Segment Start: Information provided
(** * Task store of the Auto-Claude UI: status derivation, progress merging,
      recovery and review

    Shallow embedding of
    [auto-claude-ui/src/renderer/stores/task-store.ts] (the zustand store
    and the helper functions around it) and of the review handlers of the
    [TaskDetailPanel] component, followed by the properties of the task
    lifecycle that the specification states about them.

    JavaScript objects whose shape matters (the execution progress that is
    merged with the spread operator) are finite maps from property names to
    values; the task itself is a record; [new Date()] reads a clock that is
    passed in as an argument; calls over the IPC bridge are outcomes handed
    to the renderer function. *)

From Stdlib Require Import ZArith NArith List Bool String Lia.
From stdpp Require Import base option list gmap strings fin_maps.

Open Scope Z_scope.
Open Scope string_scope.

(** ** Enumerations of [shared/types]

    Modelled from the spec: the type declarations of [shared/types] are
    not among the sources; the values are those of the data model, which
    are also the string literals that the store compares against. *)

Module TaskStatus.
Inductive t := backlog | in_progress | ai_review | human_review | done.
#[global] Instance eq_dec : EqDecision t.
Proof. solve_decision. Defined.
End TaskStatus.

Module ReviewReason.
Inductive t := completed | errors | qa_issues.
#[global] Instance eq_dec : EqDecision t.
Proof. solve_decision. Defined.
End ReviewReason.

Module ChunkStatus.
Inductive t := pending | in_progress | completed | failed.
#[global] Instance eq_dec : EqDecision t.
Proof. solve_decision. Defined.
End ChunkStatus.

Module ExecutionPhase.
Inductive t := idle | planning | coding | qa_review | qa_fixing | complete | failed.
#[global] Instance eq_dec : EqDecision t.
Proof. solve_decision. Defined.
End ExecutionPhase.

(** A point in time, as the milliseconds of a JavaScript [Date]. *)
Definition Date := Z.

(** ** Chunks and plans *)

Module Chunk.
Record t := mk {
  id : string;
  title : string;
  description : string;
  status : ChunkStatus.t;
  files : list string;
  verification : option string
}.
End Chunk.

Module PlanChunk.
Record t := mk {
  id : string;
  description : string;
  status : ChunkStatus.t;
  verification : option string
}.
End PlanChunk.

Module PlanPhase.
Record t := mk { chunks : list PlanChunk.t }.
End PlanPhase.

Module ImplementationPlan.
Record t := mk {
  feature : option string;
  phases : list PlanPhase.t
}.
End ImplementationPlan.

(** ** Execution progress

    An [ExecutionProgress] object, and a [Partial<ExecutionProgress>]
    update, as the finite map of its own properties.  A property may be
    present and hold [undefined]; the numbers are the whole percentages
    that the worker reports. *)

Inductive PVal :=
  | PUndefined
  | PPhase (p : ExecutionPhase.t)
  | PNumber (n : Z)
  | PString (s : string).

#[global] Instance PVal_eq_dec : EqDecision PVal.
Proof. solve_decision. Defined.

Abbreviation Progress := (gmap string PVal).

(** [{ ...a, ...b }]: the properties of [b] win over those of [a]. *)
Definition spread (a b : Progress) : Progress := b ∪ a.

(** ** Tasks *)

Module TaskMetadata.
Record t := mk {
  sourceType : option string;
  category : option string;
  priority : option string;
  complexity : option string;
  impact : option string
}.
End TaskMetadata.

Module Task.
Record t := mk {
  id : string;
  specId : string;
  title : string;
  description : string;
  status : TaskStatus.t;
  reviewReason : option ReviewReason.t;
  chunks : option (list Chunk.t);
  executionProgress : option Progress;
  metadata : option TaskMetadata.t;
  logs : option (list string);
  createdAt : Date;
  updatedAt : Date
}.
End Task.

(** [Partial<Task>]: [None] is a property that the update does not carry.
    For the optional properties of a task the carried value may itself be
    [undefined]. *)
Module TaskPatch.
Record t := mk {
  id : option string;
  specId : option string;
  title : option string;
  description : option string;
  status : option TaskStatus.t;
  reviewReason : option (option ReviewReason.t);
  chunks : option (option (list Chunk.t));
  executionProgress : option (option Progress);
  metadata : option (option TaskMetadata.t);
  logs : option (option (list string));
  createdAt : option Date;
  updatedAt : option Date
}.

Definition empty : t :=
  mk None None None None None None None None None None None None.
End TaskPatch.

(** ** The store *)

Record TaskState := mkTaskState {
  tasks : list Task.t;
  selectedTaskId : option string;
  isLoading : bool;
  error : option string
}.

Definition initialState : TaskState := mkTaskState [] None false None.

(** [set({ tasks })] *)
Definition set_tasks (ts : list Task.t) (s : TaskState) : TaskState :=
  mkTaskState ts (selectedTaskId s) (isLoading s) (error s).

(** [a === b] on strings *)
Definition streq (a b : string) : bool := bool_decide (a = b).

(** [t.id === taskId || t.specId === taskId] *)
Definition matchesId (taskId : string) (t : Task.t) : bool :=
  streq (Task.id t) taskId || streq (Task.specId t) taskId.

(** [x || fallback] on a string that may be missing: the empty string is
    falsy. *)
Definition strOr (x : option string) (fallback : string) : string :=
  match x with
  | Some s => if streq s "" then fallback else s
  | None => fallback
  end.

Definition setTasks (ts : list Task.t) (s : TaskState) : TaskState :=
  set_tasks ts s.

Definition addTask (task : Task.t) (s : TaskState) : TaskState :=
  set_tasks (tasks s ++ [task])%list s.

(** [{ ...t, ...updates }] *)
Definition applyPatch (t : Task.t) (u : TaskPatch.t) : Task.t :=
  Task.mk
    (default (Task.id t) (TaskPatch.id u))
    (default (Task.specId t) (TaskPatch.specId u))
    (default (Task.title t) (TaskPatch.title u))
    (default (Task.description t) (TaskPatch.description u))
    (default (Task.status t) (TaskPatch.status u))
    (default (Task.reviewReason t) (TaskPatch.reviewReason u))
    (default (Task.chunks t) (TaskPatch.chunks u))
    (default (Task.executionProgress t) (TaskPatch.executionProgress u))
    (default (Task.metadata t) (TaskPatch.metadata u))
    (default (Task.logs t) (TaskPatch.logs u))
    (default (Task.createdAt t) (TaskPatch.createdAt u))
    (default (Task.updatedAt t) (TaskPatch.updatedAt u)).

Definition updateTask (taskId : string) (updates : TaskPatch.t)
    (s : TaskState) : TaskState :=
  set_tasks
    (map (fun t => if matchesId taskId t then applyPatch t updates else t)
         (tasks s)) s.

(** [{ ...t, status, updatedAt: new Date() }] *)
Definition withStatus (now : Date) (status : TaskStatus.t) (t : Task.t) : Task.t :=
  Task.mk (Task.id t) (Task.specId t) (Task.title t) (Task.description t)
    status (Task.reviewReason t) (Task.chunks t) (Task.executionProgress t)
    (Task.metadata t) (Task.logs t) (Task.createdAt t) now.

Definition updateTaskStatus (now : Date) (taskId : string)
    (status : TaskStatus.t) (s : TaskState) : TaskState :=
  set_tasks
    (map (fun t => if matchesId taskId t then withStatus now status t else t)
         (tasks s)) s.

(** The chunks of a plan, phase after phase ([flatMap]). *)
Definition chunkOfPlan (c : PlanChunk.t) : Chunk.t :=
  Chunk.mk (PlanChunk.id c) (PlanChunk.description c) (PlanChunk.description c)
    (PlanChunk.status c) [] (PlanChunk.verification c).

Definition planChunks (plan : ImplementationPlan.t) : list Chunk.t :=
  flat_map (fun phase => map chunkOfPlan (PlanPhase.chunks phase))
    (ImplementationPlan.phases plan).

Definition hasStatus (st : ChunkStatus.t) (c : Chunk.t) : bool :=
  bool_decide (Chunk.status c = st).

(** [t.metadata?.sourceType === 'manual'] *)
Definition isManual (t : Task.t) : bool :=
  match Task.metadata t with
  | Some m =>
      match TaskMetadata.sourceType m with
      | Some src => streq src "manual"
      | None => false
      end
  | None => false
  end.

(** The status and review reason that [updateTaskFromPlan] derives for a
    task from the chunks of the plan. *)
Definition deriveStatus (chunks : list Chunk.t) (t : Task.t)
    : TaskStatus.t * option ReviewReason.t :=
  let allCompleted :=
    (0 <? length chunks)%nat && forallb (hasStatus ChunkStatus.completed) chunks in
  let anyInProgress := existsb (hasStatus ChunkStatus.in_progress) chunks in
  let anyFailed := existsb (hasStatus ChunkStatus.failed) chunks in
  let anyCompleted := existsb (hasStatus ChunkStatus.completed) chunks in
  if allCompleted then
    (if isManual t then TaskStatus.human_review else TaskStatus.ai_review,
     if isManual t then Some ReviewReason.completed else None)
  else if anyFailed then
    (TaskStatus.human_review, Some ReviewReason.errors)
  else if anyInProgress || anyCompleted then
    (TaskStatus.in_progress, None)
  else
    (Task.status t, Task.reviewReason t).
Segment End: Information provided
Segment Start: Information provided
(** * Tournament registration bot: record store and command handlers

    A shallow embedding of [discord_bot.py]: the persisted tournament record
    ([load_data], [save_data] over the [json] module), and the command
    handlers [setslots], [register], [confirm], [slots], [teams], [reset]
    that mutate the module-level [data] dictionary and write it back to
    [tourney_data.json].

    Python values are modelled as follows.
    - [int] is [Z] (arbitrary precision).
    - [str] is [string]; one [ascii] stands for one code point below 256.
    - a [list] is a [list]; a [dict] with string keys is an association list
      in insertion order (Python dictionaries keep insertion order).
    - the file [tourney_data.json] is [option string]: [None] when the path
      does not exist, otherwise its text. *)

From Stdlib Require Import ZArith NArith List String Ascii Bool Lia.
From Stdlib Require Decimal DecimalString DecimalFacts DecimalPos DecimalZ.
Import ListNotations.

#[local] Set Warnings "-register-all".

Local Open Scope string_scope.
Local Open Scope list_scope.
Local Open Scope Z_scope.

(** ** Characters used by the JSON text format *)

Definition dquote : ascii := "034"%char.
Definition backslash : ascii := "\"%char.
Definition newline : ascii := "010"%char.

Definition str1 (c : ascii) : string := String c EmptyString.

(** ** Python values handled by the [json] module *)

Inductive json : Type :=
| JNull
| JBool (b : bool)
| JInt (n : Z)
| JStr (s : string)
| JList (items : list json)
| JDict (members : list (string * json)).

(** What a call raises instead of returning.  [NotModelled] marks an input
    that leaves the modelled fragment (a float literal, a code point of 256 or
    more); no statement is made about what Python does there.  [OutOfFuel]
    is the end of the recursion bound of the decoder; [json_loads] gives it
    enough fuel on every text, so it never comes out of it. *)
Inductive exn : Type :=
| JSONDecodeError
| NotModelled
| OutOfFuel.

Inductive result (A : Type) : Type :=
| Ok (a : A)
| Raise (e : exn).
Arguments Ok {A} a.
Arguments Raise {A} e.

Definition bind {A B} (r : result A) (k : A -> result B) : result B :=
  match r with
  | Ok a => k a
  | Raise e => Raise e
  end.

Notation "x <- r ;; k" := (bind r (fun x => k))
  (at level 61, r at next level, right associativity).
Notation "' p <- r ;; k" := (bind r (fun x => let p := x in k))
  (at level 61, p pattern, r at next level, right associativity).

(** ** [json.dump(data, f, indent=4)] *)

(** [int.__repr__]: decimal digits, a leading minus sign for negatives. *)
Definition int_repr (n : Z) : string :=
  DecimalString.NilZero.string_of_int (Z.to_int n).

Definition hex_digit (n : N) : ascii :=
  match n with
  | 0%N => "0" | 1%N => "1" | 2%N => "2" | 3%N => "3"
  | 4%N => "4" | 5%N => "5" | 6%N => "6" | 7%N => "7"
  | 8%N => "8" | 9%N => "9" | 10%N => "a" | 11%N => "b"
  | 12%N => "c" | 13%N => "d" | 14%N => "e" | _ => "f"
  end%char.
Segment End: Information provided
## Exercise brief
Copy out, exactly and alone, the lines of the entries above between the ones holding "(** * Task store" and "to the renderer function. *)", inclusive.

## Answer box
(** * Task store of the Auto-Claude UI: status derivation, progress merging,
      recovery and review

    Shallow embedding of
    [auto-claude-ui/src/renderer/stores/task-store.ts] (the zustand store
    and the helper functions around it) and of the review handlers of the
    [TaskDetailPanel] component, followed by the properties of the task
    lifecycle that the specification states about them.

    JavaScript objects whose shape matters (the execution progress that is
    merged with the spread operator) are finite maps from property names to
    values; the task itself is a record; [new Date()] reads a clock that is
    passed in as an argument; calls over the IPC bridge are outcomes handed
    to the renderer function. *)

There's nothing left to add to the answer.